Task objective:
Repeat precisely the span of lines below that opens with the line containing "destruct (h_obj o" and closes with the line containing "q' [H|[_ H]]%elem_of_chain_on;", both included.

Information given:
(** Unthreading it: [t] is the tag that was found before its own fields were
    threaded. *)
Lemma unthread_next d o r flat ch s s1 t :
  all = d ++ o :: r → finv d flat ch s → tinv flat (chain_on (o_fields o) ch) s1 → blocks_ok (spilled (d ++ [o])) 0 (old_blocks s1) →
  (ch (o_addr o) = [] ∧ t = 0 ∨ ch (o_addr o) ≠ [] ∧ has_tag (o_addr o) t) →
  wp (unthread (o_addr o) (new (o_addr o) + t)) (λ _ s', ∃ flat' ch', finv (d ++ [o]) flat' ch' s') s1.
Proof.
  intros E HI HI1 Hb Ht. assert (o ∈ all) as Ho by (rewrite E; apply elem_of_app; right; by left).
  set (ch1 := chain_on (o_fields o) ch) in *. set (q := o_addr o) in *. set (w := new q + t).
  pose proof (obj_of o Ho) as Hq. pose proof (ti_info _ _ _ _ _ HI1 Hq) as Hfl. fold q in Hq, Hfl.
  destruct (h_obj o Ho) as (_ & Hia & _). destruct (ti_threaded HI1) as (tg & HR & Htg).
  eapply wp_mono; [eapply (unthread_ok tg ch1 flat s1 q _ w); [done|done|done|]|].
  { intros q'. eapply (ti_header flat ch1 s1); [exact HI1|by eexists]. }
  intros [] s' [HR' Hb']. exists (set_all (ch1 q) w flat), (updc ch1 q []).
  assert (∀ f q', f ∈ ch1 q' → target f = Some q') as Htar.
  { intros f q' [H|[_ H]]%elem_of_chain_on; [by eapply fi_target|done]. }
  assert (∀ f q', f ∈ updc ch1 q [] q' ↔ q' ≠ q ∧ f ∈ ch1 q') as Hupd.
  { intros f q'. unfold updc. destruct (decide (q' = q)); [|naive_solver]. split; [by intros ?%elem_of_nil|naive_solver]. }
  assert (∀ f, f ∉ ch1 q → set_all (ch1 q) w flat !! f = flat !! f) as Hkeep by (intros f Hf; by rewrite set_all_lookup, decide_False).
  assert (∀ f, f ∈ ch1 q → (∃ w', set_all (ch1 q) w flat !! f = Some w' ∧ moved f w') ∧ ∀ q', f ∉ updc ch1 q [] q') as Hset.
  { intros f Hf. rewrite set_all_lookup, decide_True by done. split.
    - exists w. split; [done|]. exists q, t. split; [by apply Htar|]. split; [done|].
      apply elem_of_chain_on in Hf as [Hf|[Hf _]].
      + right. destruct Ht as [[E0 _]|[_ Ht]]; [rewrite E0 in Hf; by apply elem_of_nil in Hf|done].
      + destruct Ht as [[_ ->]|[_ Ht]]; [left; split; [done|]; by exists o|by right].
    - intros q' [Hne Hf']%Hupd. apply Htar in Hf, Hf'. congruence. }
  split.
  - split.
    + exists tg. split; [done|]. intros q' Hq'. apply Htg. intros E'. apply Hq'. unfold updc. by destruct (decide (q' = q)).
    + intros q' Hq'. apply (ti_obj HI1). intros E'. apply Hq'. unfold updc. by destruct (decide (q' = q)).
    + intros q' f [_ Hf]%Hupd. by eapply (ti_fld HI1).
    + intros a Ha. rewrite Hkeep; [by apply (ti_same HI1)|]. intros Hf. by apply Ha, (ti_fld HI1 q).
    + intros q'. rewrite <- (ti_marked HI1). unfold marked_block. by rewrite Hb'.
  - by rewrite Hb'.
  - intros f Hf. rewrite elem_of_seen_snoc in Hf. destruct (fi_later _ _ _ _ HI f) as [H1 H2]; [naive_solver|].
    assert (∀ q', f ∉ ch1 q') as Hn by (intros q' [?|[? _]]%elem_of_chain_on; [by apply (H2 q')|naive_solver]).
    rewrite Hkeep by done. split; [done|]. intros q' [_ ?]%Hupd. by apply (Hn q').
  - intros f Hf. apply elem_of_seen_snoc in Hf. destruct (decide (f ∈ ch1 q)) as [Hc|Hc].
    { rewrite (Htar f q Hc). right. by apply Hset. }
    rewrite Hkeep by done. destruct (target f) as [q'|] eqn:Et.
    + assert (f ∈ ch1 q' → f ∈ updc ch1 q [] q') as Hin by (intros Hf'; apply Hupd; split; [|done]; congruence).
      destruct Hf as [Hf|Hf].
      * pose proof (fi_now _ _ _ _ HI f Hf) as Hn. rewrite Et in Hn. destruct Hn as [[H1 H2]|[H1 H2]].
        -- left. split; [|done]. apply Hin, elem_of_chain_on. by left.
        -- right. split; [done|]. intros q'' [_ [?|[Hf' _]]%elem_of_chain_on]%Hupd; [by apply (H2 q'')|]. by apply (fields_apart d o r f).
      * destruct (fi_later _ _ _ _ HI f) as [H1 H2]; [by apply (fields_apart d o r)|]. left. split; [|done]. apply Hin, elem_of_chain_on. by right.
    + assert (∀ q', f ∉ updc ch1 q [] q') as Hn by (intros q' [_ Hf'%Htar]%Hupd; congruence). split; [|done].
      destruct Hf as [Hf|Hf]; [pose proof (fi_now _ _ _ _ HI f Hf) as H; rewrite Et in H; apply H|].
      apply (fi_later _ _ _ _ HI). by apply (fields_apart d o r).
  - intros f q' [_ Hf]%Hupd. by apply Htar.
  - intros d1 o' d2 Ed f [Hne Hf]%Hupd. destruct d2 as [|x d2 _] using rev_ind.
    + apply app_inj_tail in Ed as [_ <-]. done.
    + rewrite app_comm_cons, app_assoc in Ed. apply app_inj_tail in Ed as [Ed <-]. rewrite bind_app, elem_of_app. cbn. rewrite app_nil_r.
      apply elem_of_chain_on in Hf as [Hf|[Hf _]]; [left|by right]. by eapply (fi_order _ _ _ _ HI).
Qed.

Completed task:
  destruct (h_obj o Ho) as (_ & Hia & _). destruct (ti_threaded HI1) as (tg & HR & Htg).
  eapply wp_mono; [eapply (unthread_ok tg ch1 flat s1 q _ w); [done|done|done|]|].
  { intros q'. eapply (ti_header flat ch1 s1); [exact HI1|by eexists]. }
  intros [] s' [HR' Hb']. exists (set_all (ch1 q) w flat), (updc ch1 q []).
  assert (∀ f q', f ∈ ch1 q' → target f = Some q') as Htar.
  { intros f q' [H|[_ H]]%elem_of_chain_on; [by eapply fi_target|done]. }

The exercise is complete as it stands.